Allday se tourna vers lui en clignant des yeux. Sa bouche était desséchée et il avait grand-peine à parler.

— Ouais, sir Richard. Il a légèrement changé de direction. L’est venu un peu plus ouest, je dirais.

Bolitho s’accroupit près de lui pour observer la mer. Il se sentait déborder d’affection pour cet être si fort, comme invincible. Si seulement ils avaient eu un compas ou un sextant… Mais ils n’avaient rien de tout cela, rien que le soleil le jour et les étoiles la nuit. Ils en étaient même réduits à estimer leur vitesse sur l’eau.

Il murmura :

— Admettons.

En se retournant, il vit que Jenour le regardait.

— Prenez la barre, Stephen, et tenez-la ferme.

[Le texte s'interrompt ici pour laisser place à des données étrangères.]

(** ** Instructions that store last *)

(** The instruction that was begun in [c0] can be begun again after an access error in [c]. *)
Record recovers (c0 c : cpu) : Prop := {
  rv_rest : c = c_greg c.(greg) (c_mem c.(mem) (c_pc c.(pc) (c_pc_offset c.(pc_offset) (c_fixup c.(fixup) c0))));
  rv_greg : ∀ r, aget (undone c).(greg) r = aget c0.(greg) r;
  rv_u32 : ∀ r, in_u 32 (aget c0.(greg) r);
  rv_mode : same_mode c0.(mem) c.(mem) }.

Lemma recovers_refl c : c.(fixup) = None → (∀ r, in_u 32 (aget c.(greg) r)) → recovers c c.
Proof. intros E Hu. split; try done; [by destruct c|]. unfold undone. by rewrite E. Qed.

Lemma recovers_peeked c0 c c' : recovers c0 c → peeked c c' → recovers c0 c' ∧ c'.(fixup) = c.(fixup).
Proof.
  intros [Hr Hg Hu Hm] [Er Em]. assert (c'.(greg) = c.(greg) ∧ c'.(fixup) = c.(fixup)) as [Eg Ef] by (rewrite Er; done). split; [|done]. split; try done.
  - rewrite Eg, Ef. rewrite Er at 1. rewrite Hr at 1. done.
  - intros r. rewrite <- Hg. unfold undone. rewrite Ef. destruct (fixup c) as [[x v]|]; cbn [c_fixup c_greg greg]; by rewrite Eg.
  - by etrans.
Qed.

(** A store at the end of an instruction, or none. *)
Definition store_req : Type := option (wordsizes * Z * Z).
Definition commit `{ram_config} (o : store_req) : C unit := match o with Some (sz, a, v) => lift (put_data sz a v) | None => mret tt end.

(** The fault would be reported for the next instruction. *)
Definition settled (c : cpu) : Prop := c.(fault_pc) = c.(pc) ∧ c.(pc_offset) = 0.

Section precise.
Context `{ram_config}.

Definition commits (m : C unit) : Type :=
  { pre : C store_req | (∀ c, m c = mbind commit pre c) ∧
    ∀ c, match pre c with CThrow _ => False | COk (Some _) c1 => settled c1 ∧ c1.(fixup) = c.(fixup) | _ => True end }.

Definition precise (m : C unit) : Type :=
  { pre : C store_req | (∀ c, m c = mbind commit pre c) ∧
    ∀ c, match pre c with COk (Some _) c1 => settled c1 | _ => True end ∧
      ∀ c0, recovers c0 c → c.(fixup) = None → match pre c with CThrow c' => recovers c0 c' | COk (Some _) c1 => c1.(fixup) = None | _ => True end }.

Definition last_read {A} (m : C A) : Prop :=
  ∀ c0 c, recovers c0 c → c.(fixup) = None → match m c with COk _ c' => c'.(fixup) = None | CThrow c' => recovers c0 c' | _ => True end.
(* ===== verification/FaultSpec.v ===== *)
(** * Which instructions have precise access errors

    The instructions of [precise_entry] read first and store last ([Faults]). *)

From S2P Require Import Prelude Ram Mmu Cpu MulDiv Insn Handlers ShiftSpec ArithSpec MulDivSpec Space SrSpec ExcSpec Faults.

(** ** The instructions *)

Definition pair_ok (i : instr) : bool := negb (moves i.(smode)) || no_access i.(dmode).

(** Entries without privilege whose operands are read before anything changes.  (CMPM, MOVEM, MOVEP,
    divisions and long multiplications, bit fields, UNLK, returns, jumps and the instructions that
    start exceptions are not among them.) *)
Definition precise_entry (i : instr) : bool :=
  (i.(plev) =? 0) &&
  match i.(mnemo) with
  | i_OR | i_AND | i_EOR | i_ADD | i_SUB | i_CMP | i_ADDA | i_SUBA | i_CMPA
  | i_BTST | i_BCHG | i_BCLR | i_BSET | i_MULU | i_MULS
  | i_ASR | i_ASL | i_LSR | i_LSL | i_ROR | i_ROL | i_ROXR | i_ROXL => pair_ok i
  | i_MOVEA | i_LEA => pair_ok i
  | i_ADDX | i_SUBX | i_ABCD | i_SBCD | i_MOVE => true
  | i_NEG | i_NEGX | i_NBCD | i_CLR | i_NOT | i_TST | i_SWAP | i_EXT | i_Scc | i_TAS
  | i_ASRW | i_ASLW | i_LSRW | i_LSLW | i_RORW | i_ROLW | i_ROXRW | i_ROXLW => true
  | i_PEA => negb (moves i.(smode))
  | i_NOP => true
  | _ => false
  end.

Section instructions.
Context `{ram_config} `{host}.

Lemma precise_single mode reg sz getv (k : Z * Z → C unit) : (∀ s, commits (k s)) → precise (s ← genamode mode reg sz getv; k s).
Proof. intros Hk. apply precise_last; [apply last_operand|done]. Qed.

Lemma precise_pair i r1 r2 sz1 sz2 getv (k : Z → Z * Z → C unit) : pair_ok i = true → (∀ s d, commits (k s d)) →
  precise (s ← fetch_operand i.(smode) r1 sz1; d ← genamode i.(dmode) r2 sz2 getv; k s d).
Proof.
  intros Hp Hk. unfold pair_ok in Hp. destruct (moves i.(smode)) eqn:Em.
  - apply precise_last; [apply last_fetch|]. intros s. apply commits_bind; [by apply calm_operand|done].
  - apply precise_peek; [by apply peeks_fetch|]. intros s. by apply precise_single.
Qed.

Lemma precise_fixed i srcreg dstreg (k : Z * (Z * Z) → C unit) : (∀ x, commits (k x)) → precise (x ← src_dst_fixed i srcreg dstreg; k x).
Proof. intros Hk. apply precise_last; [|done]. unfold src_dst_fixed. apply (last_pair _ _ _ _ _ (λ s d, (s.2, d))), later_operand. Qed.

Ltac ends := intros; repeat first [apply commits_bind; [solve [flag_tac]|intros ?] | apply commits_genastore | apply commits_calm; solve [flag_tac] | match goal with |- commits (let _ := _ in _) => cbv zeta | |- commits (match ?x with _ => _ end) => destruct x end].

Lemma precise_logic i srcreg dstreg : pair_ok i = true → precise (op_logic i srcreg dstreg).
Proof. intros Hp. apply precise_pair; [done|]. unfold store_dst. ends. Qed.
Lemma precise_ADD i srcreg dstreg : pair_ok i = true → precise (op_ADD i srcreg dstreg).
Proof. intros Hp. apply precise_pair; [done|]. unfold store_dst. ends. Qed.
Lemma precise_SUB i srcreg dstreg : pair_ok i = true → precise (op_SUB i srcreg dstreg).
Proof. intros Hp. apply precise_pair; [done|]. unfold store_dst. ends. Qed.
Lemma precise_CMP i srcreg dstreg : pair_ok i = true → precise (op_CMP i srcreg dstreg).
Proof. intros Hp. apply precise_pair; [done|]. ends. Qed.
Lemma precise_bit i srcreg dstreg : pair_ok i = true → precise (op_bit i srcreg dstreg).
Proof. intros Hp. apply precise_pair; [done|]. unfold store_dst. ends. Qed.
Lemma precise_shift i srcreg dstreg f : (∀ b sz d n, calm (f b sz d n)) → pair_ok i = true → precise (op_shift i srcreg dstreg f).
Proof. intros Hf Hp. apply precise_pair; [done|]. intros. apply commits_bind; [apply Hf|]. intros. apply commits_genastore. Qed.
Lemma precise_shift_w i srcreg f : (∀ sz d, calm (f sz d)) → precise (op_shift_w i srcreg f).
Proof. intros Hf. apply precise_single. intros. apply commits_bind; [apply Hf|]. intros. apply commits_genastore. Qed.
Lemma precise_fixed_ops i srcreg dstreg : precise (op_ADDX i srcreg dstreg) * precise (op_SUBX i srcreg dstreg) * precise (op_ABCD i srcreg dstreg) * precise (op_SBCD i srcreg dstreg).
Proof. repeat split; apply precise_fixed; unfold store_dst; ends. Qed.
Lemma precise_MOVE i srcreg dstreg : precise (op_MOVE i srcreg dstreg).
Proof.
  apply (precise_ext _ (x ← (s ← genamode2 i.(smode) srcreg (isz i) GENA_GETV_FETCH GENA_MOVEM_DO_INC XLATE_LOG true;
                               d ← genamode i.(dmode) dstreg (isz i) GENA_GETV_FETCH_ALIGN; fixup_done i.(smode);; mret (s, d));
                        flag_logical (isz i) x.1.2;; store_dst i dstreg x.1.2 x.2)).
  { intros c. unfold op_MOVE, mbind, C_bind, mret, C_ret. destruct (genamode2 _ _ _ _ _ _ _ c) as [s1 c1| | | |]; try done. destruct (genamode _ _ _ _ c1) as [d1 c2| | | |]; try done. by destruct (fixup_done _ c2). }
  apply precise_last; [apply (last_pair _ _ _ _ _ pair), later_operand|]. unfold store_dst. ends.
Qed.
Lemma precise_two i r1 r2 sz1 sz2 getv1 getv2 (k : Z * Z → Z * Z → C unit) : pair_ok i = true → (∀ s d, commits (k s d)) →
  precise (s ← genamode i.(smode) r1 sz1 getv1; d ← genamode i.(dmode) r2 sz2 getv2; k s d).
Proof.
  intros Hp Hk. unfold pair_ok in Hp. destruct (moves i.(smode)) eqn:Em.
  - apply precise_single. intros s. apply commits_bind; [by apply calm_operand|done].
  - apply precise_peek; [by apply peeks_operand|]. intros s. by apply precise_single.
Qed.

Lemma precise_PEA i srcreg : moves i.(smode) = false → precise (op_PEA i srcreg).
Proof. intros Hm. apply precise_peek; [by apply peeks_operand|]. intros s. apply precise_single. intros d. apply commits_genastore. Qed.
Lemma precise_TST i srcreg : precise (op_TST i srcreg).
Proof. apply precise_last; [apply last_fetch|]. ends. Qed.
Lemma precise_singles i srcreg : precise (op_NEG i srcreg) * precise (op_NEGX i srcreg) * precise (op_NBCD i srcreg) * precise (op_CLR i srcreg) * precise (op_NOT i srcreg)
  * precise (op_SWAP i srcreg) * precise (op_EXT i srcreg) * precise (op_Scc i srcreg) * precise (op_TAS i srcreg).
Proof. repeat split; apply precise_single; unfold store_src; ends. Qed.
Lemma precise_pairs i srcreg dstreg : pair_ok i = true →
  precise (op_ADDA i srcreg dstreg) * precise (op_SUBA i srcreg dstreg) * precise (op_CMPA i srcreg dstreg) * precise (op_MOVEA i srcreg dstreg)
  * precise (op_MULU i srcreg dstreg) * precise (op_MULS i srcreg dstreg) * precise (op_LEA i srcreg dstreg).
Proof. intros Hp. repeat split; first [apply precise_pair | apply precise_two]; try done; unfold store_dst; ends. Qed.

Lemma precise_body i opcode srcreg dstreg : precise_entry i = true → precise (body i opcode srcreg dstreg).
Proof.
  intros [_ Hp]%andb_prop. unfold body. pose proof (precise_singles i srcreg) as [[[[[[[[N1 N2] N3] N4] N5] N6] N7] N8] N9].
  pose proof (precise_fixed_ops i srcreg dstreg) as [[[F1 F2] F3] F4].
  destruct i.(mnemo); try discriminate Hp;
    lazymatch goal with
    | |- precise (op_logic _ _ _) => by apply precise_logic
    | |- precise (op_ADD _ _ _) => by apply precise_ADD
    | |- precise (op_SUB _ _ _) => by apply precise_SUB
    | |- precise (op_CMP _ _ _) => by apply precise_CMP
    | |- precise (op_bit _ _ _) => by apply precise_bit
    | |- precise (op_shift _ _ _ _) => apply precise_shift; [intros; solve [eauto 2 with cpu_looks nocore]|exact Hp]
    | |- precise (op_shift_w _ _ _) => apply precise_shift_w; intros sz0 d0
    | |- precise (op_MOVE _ _ _) => apply precise_MOVE
    | |- precise (op_TST _ _) => apply precise_TST
    | |- precise (op_PEA _ _) => apply precise_PEA; by apply negb_true_iff
    | |- precise (mret tt) => apply precise_commits, commits_calm, calm_ret
    | |- precise (_ _ _ _) => first [assumption | destruct (precise_pairs i srcreg dstreg Hp) as [[[[[[? ?] ?] ?] ?] ?] ?]; assumption]
    | |- precise (_ _ _) => assumption
    end.
  - apply (calm_shift_w kASR).
  - apply (calm_shift_w kASL).
  - apply (calm_shift_w kLSR).
  - apply (calm_shift_w kLSL).
  - apply (calm_shift_w kROL).
  - apply (calm_shift_w kROR).
  - apply (calm_shift_w kROXL).
  - apply (calm_shift_w kROXR).
Qed.
End instructions.

(** ** Instructions and their access errors *)

Section theorems.
Context `{ram_config} `{host}.

Lemma put_keeps_pc sz a v c r c' : lift (put_data sz a v) c = COk r c' → c'.(pc_offset) = c.(pc_offset).
Proof. unfold lift. destruct (put_data sz a v c.(mem)); try done. by intros [= _ <-]. Qed.

(** Access errors are precise.  The code of an instruction of [precise_entry] (the moves, the
    arithmetic, logic, bit and shift instructions with all their addressing modes, LEA and PEA) has
    two parts: one that computes, and at the end a store to memory, if there is one.  An access
    error in the first part leaves a state from which the instruction can be begun again: all
    registers (after the correction by [fixup]), all flags, the mode and the program counter of the
    fault are as before.  When the store is reached, the rest of the instruction is done, no
    correction is pending, and the program counter of the fault is that of the next
    instruction. *)
Lemma faults_precise (i : instr) (opcode srcreg dstreg : Z) :
  precise_entry i = true →
  ∃ pre : C store_req,
    (∀ c, gen_opcode i opcode srcreg dstreg c = (o ← pre; commit o) c) ∧
    ∀ c, c.(fixup) = None → regs_ok c →
      match pre c with
      | CThrow c' => recovers c c'
      | COk (Some _) c1 => settled c1 ∧ c1.(fixup) = None
      | _ => True
      end.
Proof.
  intros Hi. destruct (precise_body i opcode srcreg dstreg Hi) as (pre & E & Hp). apply andb_prop in Hi as [Hl%Z.eqb_eq _].
  assert (∀ c, gen_opcode i opcode srcreg dstreg c = (body i opcode srcreg dstreg;; sync_m68k_pc) (c_pc_offset 2 c)) as Eg.
  { intros c. unfold gen_opcode, mbind, C_bind, c_upd, c_get, c_when, mret, C_ret, privileged. by rewrite Hl. }
  exists (c_upd (c_pc_offset 2);; o ← pre; match o with Some x => mret (Some x) | None => sync_m68k_pc;; mret None end). split.
  - intros c. rewrite Eg. unfold mbind at 1 2 3, C_bind at 1 2 3, c_upd. rewrite E. unfold mbind, C_bind. pose proof (Hp (c_pc_offset 2 c)) as [Hs _].
    destruct (pre (c_pc_offset 2 c)) as [[[[sz a] v]|] c1| | | |]; try done; unfold commit, mret, C_ret.
    + destruct (lift (put_data sz a v) c1) as [[] c2| | | |] eqn:El; try done. destruct Hs as [_ Hz]. rewrite <- (put_keeps_pc _ _ _ _ _ _ El) in Hz.
      unfold sync_m68k_pc, mbind, C_bind, c_get, c_when. rewrite Hz. done.
    + destruct (sync_m68k_pc c1) as [[]| | | |]; done.
  - intros c Hf Hu. unfold mbind, C_bind, c_upd. destruct (Hp (c_pc_offset 2 c)) as [Hs Hr].
    assert (recovers c (c_pc_offset 2 c)) as Hc.
    { apply (recovers_peeked c c); [by apply recovers_refl|]. split; [by destruct c|done]. }
    specialize (Hr c Hc Hf). destruct (pre (c_pc_offset 2 c)) as [[[[sz a] v]|] c1| | | |]; try done.
    pose proof (peeks_sync c1) as Hy. unfold sync_m68k_pc, mbind, C_bind, c_get, c_when, m68k_incpc, c_upd, mret, C_ret in *. by destruct (nz (pc_offset c1)).
Qed.
End theorems.
(** * ibkr-mcp: the bridge between the gateway callbacks and its consumers

    A shallow embedding of [src/ibkr_mcp/ibkr/types.py],
    [src/ibkr_mcp/ibkr/client.py] and [src/ibkr_mcp/server.py].

    Python objects that the code mutates in place are threaded as explicit
    state; a method that can raise returns a [result] holding the state at the
    point where the exception left it.  What the code takes from the external
    protocol library ([ibapi]) or from the interpreter (the builtin [hash]) is
    an interface whose members are parameters of the definitions. *)

From Stdlib Require Import ZArith List Bool Floats.
From stdpp Require Import gmap strings list pretty.
(** ** Calibration *)

(** C3. With [num_appearance = L_void - L_int] and
    [num_misc_chars = L_void - 4 * num_appearance], both
    [num_misc_chars + num_appearance * 3 == L_int] and
    [num_misc_chars + num_appearance * 4 == L_void] hold, in the
    [std::size_t] arithmetic the constants are computed in; when nothing
    wraps (the [int] signature is no longer than the [void] one, and
    at least three quarters of it) they hold over the integers too. *)
Theorem calibration_consistency (cc : compiler) :
  sv_size (full_int cc) < SIZE_MOD ->
  sv_size (full_void cc) < SIZE_MOD ->
  (wrap (num_misc_chars cc + wrap (num_appearance cc * 3))
     = sv_size (full_int cc) /\
   wrap (num_misc_chars cc + wrap (num_appearance cc * 4))
     = sv_size (full_void cc)) /\
  (sv_size (full_int cc) <= sv_size (full_void cc) ->
   3 * sv_size (full_void cc) <= 4 * sv_size (full_int cc) ->
   num_misc_chars cc + num_appearance cc * 3 = sv_size (full_int cc) /\
   num_misc_chars cc + num_appearance cc * 4 = sv_size (full_void cc)).
Proof.
  intros Hi Hv. unfold num_misc_chars, num_appearance.
  assert (0 <= sv_size (full_int cc)) by (unfold sv_size; lia).
  assert (0 <= sv_size (full_void cc)) by (unfold sv_size; lia).
  set (a := sv_size (full_int cc)) in *.
  set (b := sv_size (full_void cc)) in *.
  split; [|intros Hab H34].
  - destruct (wrap_decomp (b - a)) as [q1 ->].
    destruct (wrap_decomp (4 * (b - a + q1 * SIZE_MOD))) as [q2 ->].
    destruct (wrap_decomp (b - (4 * (b - a + q1 * SIZE_MOD) + q2 * SIZE_MOD)))
      as [q3 ->].
    destruct (wrap_decomp ((b - a + q1 * SIZE_MOD) * 3)) as [q4 ->].
    destruct (wrap_decomp ((b - a + q1 * SIZE_MOD) * 4)) as [q5 ->].
    split.
    + match goal with |- wrap ?e = _ =>
        replace e with (a + (q3 + q4 - q1 - q2) * SIZE_MOD) by ring end.
      rewrite wrap_shift. apply wrap_small. lia.
    + match goal with |- wrap ?e = _ =>
        replace e with (b + (q3 + q5 - q2) * SIZE_MOD) by ring end.
      rewrite wrap_shift. apply wrap_small. lia.
  -
    rewrite (wrap_small (b - a)) by lia.
    rewrite (wrap_small (4 * (b - a))) by lia.
    rewrite (wrap_small (b - 4 * (b - a))) by lia.
    lia.
Qed.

Puis il attendit que les hommes se relèvent. Spectacle pénible. Ceux qui venaient de prendre un peu de repos quittaient le refuge des rêves pour retrouver une réalité qui leur offrait de moins en moins d’espoir. Les autres regardaient autour d’eux, hébétés, comme s’ils attendaient le coup de sifflet du bosco ou le bruit des piétinements sur le pont du Pluvier Doré.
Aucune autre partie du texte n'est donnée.